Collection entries

(** * scan.py: the scan-and-propagate pipeline of bucket-antivirus-function

    A shallow embedding of [src/scan.py] (Python 2) and the properties of
    its handler.

    - Byte strings are [string] (a list of 8-bit [ascii]); a [unicode] value
      is represented by its UTF-8 encoding, so [.encode('utf8')] is the
      identity on the representation.
    - The event and the decoded message are JSON values; [json.loads],
      [json.dumps] and [str] are parameters ([PyLib]), as are the constants
      read from the process environment ([Config]).
    - The collaborators (S3, SNS, the webhook, ClamAV, the metrics module,
      [create_dir], the local file system) are reached through primitive
      steps that record each call in the world and ask an environment
      ([Env]) whether the call raises and what it answers.  The tag sets
      kept by S3 and the regular files on the local disk are part of the
      world.
    - The handler runs in a state and exception monad over the world.
    - [print] writes to the log and is taken not to raise; the log is not
      part of the world.  The evaluation of the argument of the print of
      line 140 is modelled, since it can raise. *)

From Stdlib Require Import Ascii String.
From stdpp Require Import base decidable option list strings pretty gmap.

Local Open Scope string_scope.
#[local] Set Warnings "-register-all".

_Assigned task_
Each record shown above is to be given again exactly.

_Task output_
(** * scan.py: the scan-and-propagate pipeline of bucket-antivirus-function

    A shallow embedding of [src/scan.py] (Python 2) and the properties of
    its handler.

    - Byte strings are [string] (a list of 8-bit [ascii]); a [unicode] value
      is represented by its UTF-8 encoding, so [.encode('utf8')] is the
      identity on the representation.
    - The event and the decoded message are JSON values; [json.loads],
      [json.dumps] and [str] are parameters ([PyLib]), as are the constants
      read from the process environment ([Config]).
    - The collaborators (S3, SNS, the webhook, ClamAV, the metrics module,
      [create_dir], the local file system) are reached through primitive
      steps that record each call in the world and ask an environment
      ([Env]) whether the call raises and what it answers.  The tag sets
      kept by S3 and the regular files on the local disk are part of the
      world.
    - The handler runs in a state and exception monad over the world.
    - [print] writes to the log and is taken not to raise; the log is not
      part of the world.  The evaluation of the argument of the print of
      line 140 is modelled, since it can raise. *)

From Stdlib Require Import Ascii String.
From stdpp Require Import base decidable option list strings pretty gmap.

Local Open Scope string_scope.
#[local] Set Warnings "-register-all".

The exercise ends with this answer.